━━━━━ GIVEN DATA ━━━━━
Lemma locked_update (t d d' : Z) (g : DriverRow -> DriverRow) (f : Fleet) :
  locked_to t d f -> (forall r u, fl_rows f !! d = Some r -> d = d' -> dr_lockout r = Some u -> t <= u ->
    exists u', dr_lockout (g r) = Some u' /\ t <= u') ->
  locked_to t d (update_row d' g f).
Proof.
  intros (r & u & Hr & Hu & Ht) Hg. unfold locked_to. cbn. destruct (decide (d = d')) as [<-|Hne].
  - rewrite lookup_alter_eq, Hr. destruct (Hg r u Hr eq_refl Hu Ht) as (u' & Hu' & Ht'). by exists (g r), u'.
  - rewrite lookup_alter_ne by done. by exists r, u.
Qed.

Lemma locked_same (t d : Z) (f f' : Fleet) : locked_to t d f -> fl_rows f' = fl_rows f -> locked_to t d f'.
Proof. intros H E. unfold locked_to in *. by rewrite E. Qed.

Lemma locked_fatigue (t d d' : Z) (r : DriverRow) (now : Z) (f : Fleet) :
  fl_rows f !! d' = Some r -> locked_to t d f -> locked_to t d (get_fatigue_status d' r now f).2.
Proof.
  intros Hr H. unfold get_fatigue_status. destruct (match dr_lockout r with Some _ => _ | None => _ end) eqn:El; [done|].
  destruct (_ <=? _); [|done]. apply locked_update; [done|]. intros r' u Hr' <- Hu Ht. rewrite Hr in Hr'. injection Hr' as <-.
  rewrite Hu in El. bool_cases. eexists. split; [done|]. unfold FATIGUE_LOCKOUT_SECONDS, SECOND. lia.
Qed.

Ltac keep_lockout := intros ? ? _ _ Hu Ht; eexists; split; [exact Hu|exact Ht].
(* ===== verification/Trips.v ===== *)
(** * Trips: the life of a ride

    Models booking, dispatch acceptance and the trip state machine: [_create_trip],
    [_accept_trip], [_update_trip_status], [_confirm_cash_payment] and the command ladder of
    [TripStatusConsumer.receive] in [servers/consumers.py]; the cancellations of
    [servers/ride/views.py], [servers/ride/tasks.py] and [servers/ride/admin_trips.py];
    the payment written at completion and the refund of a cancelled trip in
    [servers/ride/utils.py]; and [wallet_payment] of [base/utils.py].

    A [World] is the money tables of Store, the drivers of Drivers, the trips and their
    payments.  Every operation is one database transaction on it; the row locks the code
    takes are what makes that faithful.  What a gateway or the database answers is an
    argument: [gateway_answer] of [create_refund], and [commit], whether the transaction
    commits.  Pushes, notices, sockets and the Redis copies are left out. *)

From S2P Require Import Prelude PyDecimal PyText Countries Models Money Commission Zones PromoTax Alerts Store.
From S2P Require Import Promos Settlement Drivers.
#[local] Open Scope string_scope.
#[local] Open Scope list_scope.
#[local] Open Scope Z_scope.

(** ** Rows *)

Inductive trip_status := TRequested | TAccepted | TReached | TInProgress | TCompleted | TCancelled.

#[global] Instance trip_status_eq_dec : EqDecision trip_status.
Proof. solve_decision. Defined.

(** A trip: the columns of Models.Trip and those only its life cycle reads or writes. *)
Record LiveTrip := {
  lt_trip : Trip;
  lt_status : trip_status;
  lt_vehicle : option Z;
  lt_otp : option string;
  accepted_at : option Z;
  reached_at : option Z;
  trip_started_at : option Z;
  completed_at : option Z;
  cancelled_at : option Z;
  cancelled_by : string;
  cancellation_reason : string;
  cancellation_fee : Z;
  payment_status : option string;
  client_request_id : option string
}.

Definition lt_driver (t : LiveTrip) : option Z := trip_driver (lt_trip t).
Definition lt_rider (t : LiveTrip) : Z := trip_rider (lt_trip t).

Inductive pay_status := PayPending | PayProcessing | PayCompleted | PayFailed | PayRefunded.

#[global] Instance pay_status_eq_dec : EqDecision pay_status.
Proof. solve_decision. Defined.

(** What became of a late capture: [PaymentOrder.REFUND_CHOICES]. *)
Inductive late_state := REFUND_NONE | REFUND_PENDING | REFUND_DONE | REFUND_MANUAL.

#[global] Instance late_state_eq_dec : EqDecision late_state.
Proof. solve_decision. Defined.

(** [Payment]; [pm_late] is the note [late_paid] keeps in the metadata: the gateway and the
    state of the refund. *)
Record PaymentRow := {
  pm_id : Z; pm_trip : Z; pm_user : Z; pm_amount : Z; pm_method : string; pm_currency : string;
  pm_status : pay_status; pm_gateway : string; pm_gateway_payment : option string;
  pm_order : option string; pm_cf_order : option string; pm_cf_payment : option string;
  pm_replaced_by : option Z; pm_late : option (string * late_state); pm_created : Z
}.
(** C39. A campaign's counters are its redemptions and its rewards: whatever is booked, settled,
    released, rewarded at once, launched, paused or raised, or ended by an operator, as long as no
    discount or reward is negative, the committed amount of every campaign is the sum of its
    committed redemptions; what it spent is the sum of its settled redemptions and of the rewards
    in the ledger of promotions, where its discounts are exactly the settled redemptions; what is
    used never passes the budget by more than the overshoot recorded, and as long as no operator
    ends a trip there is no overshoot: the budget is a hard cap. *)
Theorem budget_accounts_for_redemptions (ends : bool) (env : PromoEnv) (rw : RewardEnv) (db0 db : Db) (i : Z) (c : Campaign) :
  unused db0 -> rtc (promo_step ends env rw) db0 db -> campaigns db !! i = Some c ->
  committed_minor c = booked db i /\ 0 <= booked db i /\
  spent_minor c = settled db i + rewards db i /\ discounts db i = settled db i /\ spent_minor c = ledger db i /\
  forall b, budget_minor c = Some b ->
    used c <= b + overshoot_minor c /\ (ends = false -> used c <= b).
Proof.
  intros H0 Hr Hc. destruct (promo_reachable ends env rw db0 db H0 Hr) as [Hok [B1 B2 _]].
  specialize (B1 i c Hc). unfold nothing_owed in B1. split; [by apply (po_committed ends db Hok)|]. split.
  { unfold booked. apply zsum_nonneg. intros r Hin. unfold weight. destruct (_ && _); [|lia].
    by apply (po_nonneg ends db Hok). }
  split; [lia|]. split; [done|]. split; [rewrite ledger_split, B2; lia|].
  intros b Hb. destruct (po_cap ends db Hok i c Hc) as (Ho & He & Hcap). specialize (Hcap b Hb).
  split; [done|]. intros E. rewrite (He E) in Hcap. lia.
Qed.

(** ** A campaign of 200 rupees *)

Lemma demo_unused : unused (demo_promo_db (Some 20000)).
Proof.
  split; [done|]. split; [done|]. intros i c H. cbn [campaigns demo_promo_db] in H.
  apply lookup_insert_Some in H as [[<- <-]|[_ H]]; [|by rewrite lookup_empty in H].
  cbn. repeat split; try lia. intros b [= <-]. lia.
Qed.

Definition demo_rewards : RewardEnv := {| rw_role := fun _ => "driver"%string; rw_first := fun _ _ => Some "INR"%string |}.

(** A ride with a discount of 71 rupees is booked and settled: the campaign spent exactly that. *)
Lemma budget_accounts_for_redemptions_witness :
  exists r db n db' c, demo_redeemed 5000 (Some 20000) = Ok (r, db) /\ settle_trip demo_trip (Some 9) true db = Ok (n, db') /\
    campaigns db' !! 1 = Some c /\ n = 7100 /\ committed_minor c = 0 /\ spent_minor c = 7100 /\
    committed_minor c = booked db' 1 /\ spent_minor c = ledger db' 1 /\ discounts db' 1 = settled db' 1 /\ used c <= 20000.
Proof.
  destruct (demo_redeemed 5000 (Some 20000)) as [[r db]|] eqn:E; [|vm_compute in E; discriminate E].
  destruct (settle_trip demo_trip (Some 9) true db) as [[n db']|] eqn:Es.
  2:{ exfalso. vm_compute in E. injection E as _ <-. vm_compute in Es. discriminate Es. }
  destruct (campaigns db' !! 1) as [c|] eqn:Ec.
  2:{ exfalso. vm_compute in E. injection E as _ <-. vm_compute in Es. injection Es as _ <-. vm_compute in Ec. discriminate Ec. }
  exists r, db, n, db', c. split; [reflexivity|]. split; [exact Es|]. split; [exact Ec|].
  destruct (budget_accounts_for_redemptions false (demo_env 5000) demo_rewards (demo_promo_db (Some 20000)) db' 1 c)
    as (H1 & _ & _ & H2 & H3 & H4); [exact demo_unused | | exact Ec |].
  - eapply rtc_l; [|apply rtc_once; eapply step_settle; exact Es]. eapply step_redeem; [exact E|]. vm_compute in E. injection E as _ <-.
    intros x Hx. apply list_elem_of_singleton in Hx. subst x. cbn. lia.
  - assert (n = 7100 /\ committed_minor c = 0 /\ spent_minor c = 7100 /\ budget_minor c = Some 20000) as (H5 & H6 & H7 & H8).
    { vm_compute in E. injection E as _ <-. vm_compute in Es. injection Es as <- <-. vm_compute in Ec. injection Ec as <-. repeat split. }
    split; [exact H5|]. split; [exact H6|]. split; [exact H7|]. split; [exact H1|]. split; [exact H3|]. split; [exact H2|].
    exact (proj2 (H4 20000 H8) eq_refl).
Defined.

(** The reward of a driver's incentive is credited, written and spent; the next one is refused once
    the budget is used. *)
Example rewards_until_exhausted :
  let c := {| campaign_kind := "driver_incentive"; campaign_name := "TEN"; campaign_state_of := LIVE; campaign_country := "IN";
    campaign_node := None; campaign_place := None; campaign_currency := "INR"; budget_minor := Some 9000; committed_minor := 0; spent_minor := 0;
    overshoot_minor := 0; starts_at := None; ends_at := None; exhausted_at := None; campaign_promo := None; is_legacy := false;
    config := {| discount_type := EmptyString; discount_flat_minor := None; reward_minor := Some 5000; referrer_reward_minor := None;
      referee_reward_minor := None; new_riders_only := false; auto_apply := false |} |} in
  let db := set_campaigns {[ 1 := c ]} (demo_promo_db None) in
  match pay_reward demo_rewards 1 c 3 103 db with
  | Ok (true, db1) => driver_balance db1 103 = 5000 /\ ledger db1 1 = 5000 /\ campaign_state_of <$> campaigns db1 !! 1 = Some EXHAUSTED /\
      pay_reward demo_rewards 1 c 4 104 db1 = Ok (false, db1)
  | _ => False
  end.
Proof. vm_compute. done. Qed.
━━━━━
WHAT THE TASK ASKS:
Gather from the records above every line containing the string "transaction".

SOLVED EXERCISE:
    payments.  Every operation is one database transaction on it; the row locks the code
    argument: [gateway_answer] of [create_refund], and [commit], whether the transaction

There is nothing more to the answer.